A T+0 settlement would ensure the trade settlement on the same day. Hitherto, the Indian stock market follows the T+1 settlement which settles the trades on a subsequent day. Additionally, it is expected to enable the investors to receive the delivery of purchased equities on the same day.
“The initiative, aimed at aligning with global financial market standards, is under exploration and holds the promise of bringing about instantaneous trade settlements. Such a transition is believed to offer numerous benefits, notably in the reduction of counterparty risk and the bolstering of market efficiency through the swift exchange of funds and securities between buyers and sellers. Furthermore, it is anticipated to substantially lower operational expenses for market participants and reduce the funding costs that brokers face,” said CA Rakeshh Mehta, Chairman, Mehta Group-Mehta Equities.
The settlement cycle, in the Indian stock market, evolved from T+5 to T+3 in 2002 and subsequently to T+2 in 2003. The T+1 settlement regime was introduced in 2021 by Sebi which became fully operational in January 2023. The regulatory intervention for T+0 settlement is believed to enhance the liquidity and participation of retail investors in the equity markets. The quicker settlement allures the investors to park their funds in the form of equities and withdraw them according to their needs.

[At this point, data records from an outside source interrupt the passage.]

(** ** Routing *)

(** The handler takes exactly one of its seven exits. *)
Lemma fetch_routes (env : Env) (nowUser nowAssistant : Z)
    (request : HttpRequest) (ns : Namespace) :
  let r := fetch env nowUser nowAssistant request ns in
  (method request = "OPTIONS"%string /\
   r = (mkResponse 200 corsHeaders BodyNull, ns)) \/
  (method request = "GET"%string /\ pathname request = "/"%string /\
   r = (mkResponse 200 [("Content-Type"%string, "text/html"%string)] BodyHtml,
        ns)) \/
  (method request = "POST"%string /\ pathname request = "/api/chat"%string /\
   r = try_catch (chatEndpoint env nowUser nowAssistant request)
         errorResponse ns) \/
  (method request = "POST"%string /\ pathname request = "/api/clear"%string /\
   r = try_catch (clearEndpoint request) errorResponse ns) \/
  (method request = "POST"%string /\
   pathname request = "/api/analytics"%string /\
   r = try_catch (analyticsEndpoint request) errorResponse ns) \/
  (method request = "POST"%string /\ pathname request = "/api/export"%string /\
   r = try_catch (exportEndpoint request) errorResponse ns) \/
  (method request <> "OPTIONS"%string /\
   ~ (method request = "GET"%string /\ pathname request = "/"%string) /\
   ~ (method request = "POST"%string /\ In (pathname request) apiPaths) /\
   r = (mkResponse 404 [] (BodyText "Not found"), ns)).
Proof.
  cbv zeta. unfold fetch.
  destruct (String.eqb_spec (method request) "OPTIONS") as [O|O];
    [now left|].
  destruct (String.eqb_spec (pathname request) "/") as [P0|P0];
    destruct (String.eqb_spec (method request) "GET") as [G|G];
    cbn [andb]; try (right; left; now repeat split).
  all: destruct (String.eqb_spec (method request) "POST") as [Po|Po];
    rewrite ?andb_false_r, ?andb_true_r.
  all: try (destruct (String.eqb_spec (pathname request) "/api/chat");
            [right; right; left; now repeat split|]).
  all: try (destruct (String.eqb_spec (pathname request) "/api/clear");
            [right; right; right; left; now repeat split|]).
  all: try (destruct (String.eqb_spec (pathname request) "/api/analytics");
            [right; right; right; right; left; now repeat split|]).
  all: try (destruct (String.eqb_spec (pathname request) "/api/export");
            [right; right; right; right; right; left; now repeat split|]).
  all: repeat right; repeat split; try assumption;
    try (intros [? ?]; congruence);
    try (intros [_ [?|[?|[?|[?|[]]]]]]; congruence).
Qed.
Lemma sum_app_nonneg (l extra : list Z) :
  Forall (fun x => 0 <= x) extra -> sum l <= sum (l ++ extra).
Proof.
  intros H. induction l as [| y l IH]; cbn [app].
  - induction H as [| x extra Hx _ IH]; [reflexivity | ].
    rewrite sum_cons. unfold sum in IH at 1. cbn in IH. unfold sum at 1.
    cbn. lia.
  - rewrite !sum_cons. lia.
Qed.

(** Further mentions with non-negative upvote counts never turn an
    accepted group into a rejected one. *)
Theorem evidence_grows (ms extra : list Mention.t) :
  accepted ms = true ->
  Forall (fun m => 0 <= Mention.score m) extra ->
  accepted (ms ++ extra) = true.
Proof.
  intros Hacc Hextra. unfold accepted in *.
  apply accept_true_iff in Hacc. apply accept_true_iff.
  unfold uniqueThreadCount, totalUpvotes in *. rewrite !map_app.
  pose proof (len_set_app (map Mention.post_id ms)
                (map Mention.post_id extra)) as Hu.
  assert (Ht : sum (map Mention.score ms)
               <= sum (map Mention.score ms ++ map Mention.score extra)).
  { apply sum_app_nonneg. apply Forall_forall. intros x Hx.
    apply in_map_iff in Hx. destruct Hx as (m & <- & Hm).
    rewrite Forall_forall in Hextra. exact (Hextra m Hm). }
  lia.
Qed.

Lemma evidence_grows_witness :
  accepted (single_thread 10) = true
  /\ Forall (fun m => 0 <= Mention.score m) (single_thread 0)
  /\ accepted (single_thread 10 ++ single_thread 0) = true
  /\ accepted (single_thread 10 ++ single_thread (-1)) = false.
Proof.
  assert (Ha : accepted (single_thread 10) = true) by reflexivity.
  assert (He : Forall (fun m => 0 <= Mention.score m) (single_thread 0))
    by (repeat constructor; cbn; lia).
  split; [exact Ha | split; [exact He | split; [ | reflexivity]]].
  exact (evidence_grows (single_thread 10) (single_thread 0) Ha He).
Defined.

(** ** Permalinks of ids without a type prefix *)

(** An id without any underscore, hence without a type prefix, goes into
    the permalink unchanged; the comment part is left out when the comment
    id is [None] or empty. *)
Theorem permalink_plain_ids (m : Mention.t) :
  no_underscore (Mention.post_id m) = true ->
  (forall c, Mention.comment_id m = Some c -> no_underscore c = true) ->
  permalink_of m
  = ("https://reddit.com/r/" ++ Mention.subreddit m ++ "/comments/"
       ++ Mention.post_id m
       ++ match Mention.comment_id m with
          | Some (String a c) => "/_/" ++ String a c
          | _ => ""
          end)%string.
Proof.
  intros Hpost Hcomment. unfold permalink_of.
  change "t3_" with (marker "t" "3"). change "t1_" with (marker "t" "1").
  rewrite replace_plain by exact Hpost.
  destruct (Mention.comment_id m) as [[| a c] |]; cbn [truthy get_default];
    try reflexivity.
  rewrite replace_plain by (apply Hcomment; reflexivity). reflexivity.
Qed.

Lemma permalink_plain_ids_witness :
  no_underscore (Mention.post_id (mention_at "1abc9z" "k2x" 7 (day 0))) = true
  /\ permalink_of (mention_at "1abc9z" "k2x" 7 (day 0))
     = "https://reddit.com/r/FoodNYC/comments/1abc9z/_/k2x".
Proof.
  assert (Hp : no_underscore
                 (Mention.post_id (mention_at "1abc9z" "k2x" 7 (day 0)))
               = true) by reflexivity.
  split; [exact Hp | ].
  apply (permalink_plain_ids (mention_at "1abc9z" "k2x" 7 (day 0)) Hp).
  intros c Hc. injection Hc as <-. reflexivity.
Defined.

“Moving from T+5 to T+3 settlement cycle and then further to T+2 in 2003 resulted in reduced systemic and operational risk, increased liquidity due to quicker access to funds, lower counterparty exposure and reduction in margin and collateral requirements. Two decades later the move from T+2 to T+1 helped India becoming the first market in the world to implement T+1 across all segments while in China only selected segments were settled on T+1,” said Mohit Mital, Director of Investment Research, Acuity Knowledge Partners.
Mehta highlighted the various challenges associated with the T+0 settlement and said, that implementing this change would necessitate a comprehensive overhaul of the current market infrastructure, systems and processes, entailing complex and potentially costly modifications to be made promptly. Additionally, there is a concern that a shorter settlement cycle might contribute to an increase in market volatility.
“SEBI's T+0 trade cycle settlement introduces significant advantages for investors. Primarily, it will enhance liquidity and flexibility, empowering investors with prompt access to funds and the ability to respond swiftly to market dynamics. This agility is particularly beneficial during volatile market conditions or when rapid decision-making is imperative,” said Suman Bannerjee, CIO, Hedonova.
Furthermore, T+0 settlement mitigates counterparty risk and enhances overall market efficiency by optimising the trade settlement procedure. As a result, it holds the promise of bolstering investor confidence and augmenting market liquidity, added Bannerjee.